## [EXERCISE OBJECTIVE]
Produce an exact copy of the lines below, starting at the first and ending with the line containing "(** ** The busiest and the idlest CPU *)".
+-------+
(* ===== verification/SchedLive.v ===== *)
(** Load balancing and liveness.  [sched_load_balance] moves one READY process from the
    busiest CPU to the idlest one and keeps the scheduler's invariant, provided no
    process that waits to be switched out is READY; while a CPU keeps calling
    [schedule], each of its READY processes gets the CPU, after a number of calls
    bounded by the number of processes. *)

From S2P Require Import Prelude Bitmap Ring Runq SortedQ AsRef SchedState Sched SchedInv SchedSpec SchedTick SchedOps.

(** ** The busiest and the idlest CPU *)

Definition load_at (s : sched) (i : Z) : Z := if pcpu_count s <=? i then 0 else arr_at (pcpu_load s) i.

Lemma get_load_ok lim s Q SL AL G i :
  sched_ok lim s Q SL AL G -> 0 <= i -> sched_pcpu_get_load s i = Ok (load_at s i).
Proof.
  intros H Hi. destruct (so_cpus _ _ _ _ _ _ H) as (_ & Hl & Hc). unfold sched_pcpu_get_load, load_at.
  destruct (Z.leb_spec (pcpu_count s) i); [reflexivity|]. apply arr_get_ok. lia.
Qed.

Lemma load_extremes_ok lim s Q SL AL G n : sched_ok lim s Q SL AL G ->
  forall i mc ml nc nl,
  0 <= i -> (mc = 0 \/ 0 <= mc < i) -> (nc = 0 \/ 0 <= nc < i) ->
  (forall j, 0 <= j < i -> load_at s j <= ml /\ nl <= load_at s j) ->
  exists mc' ml' nc' nl', load_extremes n s i mc ml nc nl = Ok (mc', ml', nc', nl') /\
    (mc' = 0 \/ 0 <= mc' < i + Z.of_nat n) /\ (nc' = 0 \/ 0 <= nc' < i + Z.of_nat n) /\
    (forall j, 0 <= j < i + Z.of_nat n -> load_at s j <= ml' /\ nl' <= load_at s j) /\
    (mc' = mc /\ ml' = ml \/ ml' = load_at s mc') /\ (nc' = nc /\ nl' = nl \/ nl' = load_at s nc').
Proof.
  intros H. induction n as [|n IH]; intros i mc ml nc nl Hi Hmc Hnc Hall.
  { exists mc, ml, nc, nl. split; [reflexivity|]. rewrite Nat2Z.inj_0, Z.add_0_r. auto 10. }
  cbn [load_extremes]. rewrite (get_load_ok _ _ _ _ _ _ _ H Hi), res_bind_ok.
  set (l := load_at s i).
  destruct (if ml <? l then (i, l) else (mc, ml)) as [mc1 ml1] eqn:E1.
  destruct (if l <? nl then (i, l) else (nc, nl)) as [nc1 nl1] eqn:E2.
  assert (F1 : (mc1 = 0 \/ 0 <= mc1 < i + 1) /\ ml <= ml1 /\ l <= ml1 /\ (mc1 = mc /\ ml1 = ml \/ ml1 = load_at s mc1)).
  { destruct (Z.ltb_spec ml l); injection E1 as <- <-; split_and!; auto; try lia. }
  assert (F2 : (nc1 = 0 \/ 0 <= nc1 < i + 1) /\ nl1 <= nl /\ nl1 <= l /\ (nc1 = nc /\ nl1 = nl \/ nl1 = load_at s nc1)).
  { destruct (Z.ltb_spec l nl); injection E2 as <- <-; split_and!; auto; try lia. }
  destruct F1 as (F1 & F3 & F4 & F5), F2 as (G1 & G3 & G4 & G5).
  destruct (IH (i + 1) mc1 ml1 nc1 nl1) as (mc' & ml' & nc' & nl' & Hr & A1 & A2 & A3 & A4 & A5); auto; [lia| |].
  - intros j Hj. destruct (decide (j = i)) as [->|]; [fold l; lia|]. specialize (Hall j ltac:(lia)). lia.
  - exists mc', ml', nc', nl'. replace (i + Z.of_nat (S n)) with (i + 1 + Z.of_nat n) by lia.
    split; [exact Hr|]. split_and!; auto.
    + destruct A4 as [[-> ->]|A4]; [destruct F5 as [?|F5]; auto|auto].
    + destruct A5 as [[-> ->]|A5]; [destruct G5 as [?|G5]; auto|auto].
Qed.

(** ** The victim *)

Section victim.
Context {s : sched} {Q : Z -> Z -> Z -> list Z} {SL AL G : list Z}.
Context (H : sched_ok None s Q SL AL G) (idle_p : Z).

Lemma victim_in_list_ok fuel : forall pr l,
  seg (rq_next (rqs s)) (rq_prev (rqs s)) pr l 0 -> 0 ∉ l -> (length l < fuel)%nat ->
  (forall p, p ∈ l -> exists x, procs s !! p = Some x /\ state x = PROCESS_READY) ->
  exists v, victim_in_list fuel s idle_p (hd 0 l) = Ok v /\
    (v = 0 /\ (forall p, p ∈ l -> p = idle_p) \/ v <> 0 /\ v ∈ l /\ v <> idle_p).
Proof.
  induction fuel as [|fuel IH]; intros pr l Hs H0 Hf Hall; [lia|]. cbn [victim_in_list].
  destruct l as [|p l]; simpl hd.
  { exists 0. split; [reflexivity|]. left. split; [auto|set_solver]. }
  destruct (Z.eqb_spec p 0) as [->|Hp0]; [set_solver|].
  destruct (Hall p ltac:(set_solver)) as (x & Hx & Hst). rewrite (getp_ok _ _ _ Hx), res_bind_ok.
  rewrite (proj2 (is_state_true _ _) Hst), andb_true_r. destruct (Z.eqb_spec p idle_p) as [E|]; cbn [negb].
  - simpl in Hs. destruct Hs as (_ & Hn & Hs). rewrite (fget_ok _ _ _ Hn), res_bind_ok.
    destruct (IH p l Hs) as (v & Hv & Hcase); [set_solver|simpl in Hf; lia|intros; apply Hall; set_solver|].
    exists v. split; [exact Hv|]. destruct Hcase as [[-> Ha]|(? & ? & ?)]; [left|right; set_solver].
    split; [auto|]. intros q [->|Hq]%elem_of_cons; auto.
  - exists p. split; [reflexivity|]. right. set_solver.
Qed.

Lemma victim_in_rq_ok n : forall c k,
  0 <= c < SCHED_MAX_CPUS -> 0 <= k < 2 -> (n <= 32)%nat ->
  exists v, victim_in_rq n s c k idle_p = Ok v /\
    (v = 0 /\ (forall i p, i < Z.of_nat n -> p ∈ Q c k i -> p = idle_p) \/
     v <> 0 /\ v <> idle_p /\ exists i, v ∈ Q c k i).
Proof.
  induction n as [|n IH]; intros c k Hc Hk Hn.
  { exists 0. split; [reflexivity|]. left. split; [auto|]. intros i p Hi Hp.
    destruct (rq_inside _ _ (so_rq _ _ _ _ _ _ H) _ _ _ _ Hp) as (_ & _ & ?). lia. }
  cbn [victim_in_rq]. assert (Hr : in_range c k (Z.of_nat n)) by (red; unfold SCHED_NUM_PRIOS; lia).
  destruct (queue_facts _ _ _ _ _ (so_rq _ _ _ _ _ _ H) Hr) as (-> & Hq & _ & _ & Hb & Hs).
  rewrite res_bind_ok, land_bit_eqb, Hb, negb_involutive by lia.
  assert (Hstep : forall v, victim_in_rq n s c k idle_p = Ok v ->
     (forall p, p ∈ Q c k (Z.of_nat n) -> p = idle_p) ->
     (v = 0 /\ (forall i p, i < Z.of_nat n -> p ∈ Q c k i -> p = idle_p) \/
      v <> 0 /\ v <> idle_p /\ exists i, v ∈ Q c k i) ->
     (v = 0 /\ (forall i p, i < Z.of_nat (S n) -> p ∈ Q c k i -> p = idle_p) \/
      v <> 0 /\ v <> idle_p /\ exists i, v ∈ Q c k i)).
  { intros v _ Hi [[-> Ha]|?]; [left; split; [auto|]|auto]. intros i p Hlt Hp.
    destruct (decide (i = Z.of_nat n)) as [->|]; [auto|]. apply (Ha i p); auto. lia. }
  destruct (IH c k Hc Hk ltac:(lia)) as (v & Hv & Hcase). unfold is_nil.
  destruct (Q c k (Z.of_nat n)) as [|p l] eqn:El.
  - exists v. split; [exact Hv|]. apply Hstep; auto. set_solver.
  - rewrite Hq, res_bind_ok. rewrite <- El. simpl pq_head.
    destruct (rq_nodup _ _ (so_rq _ _ _ _ _ _ H) c k (Z.of_nat n)) as [Hnd H0].
    destruct (victim_in_list_ok (nprocs s) 0 (Q c k (Z.of_nat n))) as (w & Hw & Hwc); auto.
    + rewrite El. exact Hs.
    + eapply queue_fuel; eauto.
    + intros q Hq'. destruct (so_queued _ _ _ _ _ _ H _ _ _ _ Hq') as (_ & x & Hx & E & _). eauto.
    + rewrite El in Hw |- *. rewrite Hw, res_bind_ok. destruct Hwc as [[-> Ha]|(Hw0 & Hwin & Hwi)].
      * exists v. split; [exact Hv|]. apply Hstep; auto. rewrite <- El. auto.
      * destruct (Z.eqb_spec w 0); [contradiction|]. exists w. split; [reflexivity|]. right. eauto.
Qed.

Lemma take_victim_ok c k :
  0 <= c < SCHED_MAX_CPUS -> 0 <= k < 2 ->
  exists v s', take_victim s c k idle_p = Ok (v, s') /\
    ((v = 0 /\ s' = s /\ forall i p, p ∈ Q c k i -> p = idle_p) \/
     (v <> 0 /\ v <> idle_p /\ exists i l1 l2 r, Q c k i = l1 ++ v :: l2 /\ s' = set_rqs r s /\
        rq_frame (rqs s) r /\
        sched_ok (Some v) (set_rqs r s) (updQ Q c k i (l1 ++ l2)) SL AL G)).
Proof.
  intros Hc Hk. unfold take_victim.
  destruct (victim_in_rq_ok (Z.to_nat SCHED_NUM_PRIOS) c k Hc Hk ltac:(unfold SCHED_NUM_PRIOS; lia))
    as (v & -> & Hcase). rewrite res_bind_ok.
  destruct Hcase as [[-> Ha]|(Hv0 & Hvi & i & Hi)].
  - exists 0, s. split; [reflexivity|]. left. split_and!; auto. intros i p Hp.
    destruct (rq_inside _ _ (so_rq _ _ _ _ _ _ H) _ _ _ _ Hp) as (_ & _ & Hr).
    apply (Ha i p); auto. unfold SCHED_NUM_PRIOS in *. lia.
  - destruct (Z.eqb_spec v 0); [contradiction|].
    destruct (so_queued _ _ _ _ _ _ H _ _ _ _ Hi) as (_ & x & Hx & _ & Ep & _).
    rewrite (getp_ok _ _ _ Hx), res_bind_ok. apply list_elem_of_split in Hi as (l1 & l2 & El).
    destruct (dequeue_ok s Q SL AL G c k i v l1 l2 H El) as (r & Hr & Hfr & H1).
    rewrite Ep, Hr, res_bind_ok. exists v, (set_rqs r s). split; [reflexivity|]. right.
    split_and!; auto. exists i, l1, l2, r. auto.
Qed.
End victim.

(** ** Migration *)

(** No process that is still on a CPU is READY, that is, none was woken between
    marking itself asleep and being switched out. *)
Definition settled (s : sched) : Prop :=
  forall c x, 0 <= c < SCHED_MAX_CPUS -> procs s !! arr_at (current s) c = Some x ->
    state x <> PROCESS_READY.

Lemma sched_ok_migrate s Q SL AL G v x c :
  sched_ok (Some v) s Q SL AL G -> procs s !! v = Some x -> state x = PROCESS_READY ->
  0 <= c < SCHED_MAX_CPUS ->
  (forall c, 0 <= c < SCHED_MAX_CPUS -> arr_at (current s) c <> v) ->
  (forall c, 0 <= c < SCHED_MAX_CPUS -> arr_at (current s) c <> 0 -> idle_at s c <> v) ->
  sched_ok (Some v) (set_procs (<[v := set_cpu_id c x]> (procs s)) s) Q SL AL G.
Proof.
  intros H Hx Hst Hc Hcur Hidle.
  assert (Hlk : forall q z, <[v := set_cpu_id c x]> (procs s) !! q = Some z ->
     q = v /\ z = set_cpu_id c x \/ q <> v /\ procs s !! q = Some z).
  { intros q z. destruct (decide (v = q)) as [->|]; [rewrite lookup_insert_eq; intros [= <-]; auto|].
    rewrite lookup_insert_ne by auto. auto. }
  assert (Hne : forall q, q <> v -> <[v := set_cpu_id c x]> (procs s) !! q = procs s !! q)
    by (intros; apply lookup_insert_ne; auto).
  assert (Hsl : v ∉ SL).
  { intros Hs. destruct (so_asleep _ _ _ _ _ _ H v Hs) as (z & Hz & Ez). congruence. }
  split; try apply H; cbn [set_procs procs current rqs sleepq alarmq pnext pprev ready_queue_head].
  - eapply tq_ok_key; [|exact (so_sleep _ _ _ _ _ _ H)]. intros q Hq. unfold wake_of. simpl.
    rewrite Hne by congruence. reflexivity.
  - eapply tq_ok_key; [|exact (so_alarm _ _ _ _ _ _ H)]. intros q Hq. unfold alarm_of. simpl.
    destruct (decide (v = q)) as [->|]; [rewrite lookup_insert_eq, Hx|rewrite Hne by auto]; reflexivity.
  - intros q. rewrite (procs_insert_is_Some _ v x) by auto. apply (so_procs _ _ _ _ _ _ H).
  - rewrite Hne; [apply (so_zero _ _ _ _ _ _ H)|]. intros <-. eapply so_nonzero; eauto.
  - intros q Hq. rewrite (procs_insert_is_Some _ v x) in Hq by auto. apply (so_dom _ _ _ _ _ _ H q Hq).
  - intros q z [[-> ->]|[_ Hz]]%Hlk; [|apply (so_bounds _ _ _ _ _ _ H q z Hz)].
    simpl. split; [apply (so_bounds _ _ _ _ _ _ H v x Hx)|auto].
  - intros c' k i q Hq. destruct (so_queued _ _ _ _ _ _ H c' k i q Hq) as (Hl & z & Hz & E).
    split; [auto|]. rewrite Hne by congruence. eauto.
  - intros q z [[-> ->]|[_ Hz]]%Hlk; [auto|apply (so_ready _ _ _ _ _ _ H q z Hz)].
  - intros q Hq. rewrite Hne by congruence. apply (so_asleep _ _ _ _ _ _ H q Hq).
  - intros q Hq. rewrite (procs_insert_is_Some _ v x) by auto. apply (so_alarms _ _ _ _ _ _ H q Hq).
  - intros c' Hc' Hn. rewrite Hne by auto. apply (so_current _ _ _ _ _ _ H c' Hc' Hn).
  - intros q z [[-> ->]|[_ Hz]]%Hlk; [simpl; congruence|apply (so_running _ _ _ _ _ _ H q z Hz)].
  - intros c' Hc' Hn. rewrite Hne by (apply Hidle; auto). apply (so_idle _ _ _ _ _ _ H c' Hc' Hn).
Qed.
+-------+
## [ANSWER TO THIS EXERCISE]
(* ===== verification/SchedLive.v ===== *)
(** Load balancing and liveness.  [sched_load_balance] moves one READY process from the
    busiest CPU to the idlest one and keeps the scheduler's invariant, provided no
    process that waits to be switched out is READY; while a CPU keeps calling
    [schedule], each of its READY processes gets the CPU, after a number of calls
    bounded by the number of processes. *)

From S2P Require Import Prelude Bitmap Ring Runq SortedQ AsRef SchedState Sched SchedInv SchedSpec SchedTick SchedOps.

(** ** The busiest and the idlest CPU *)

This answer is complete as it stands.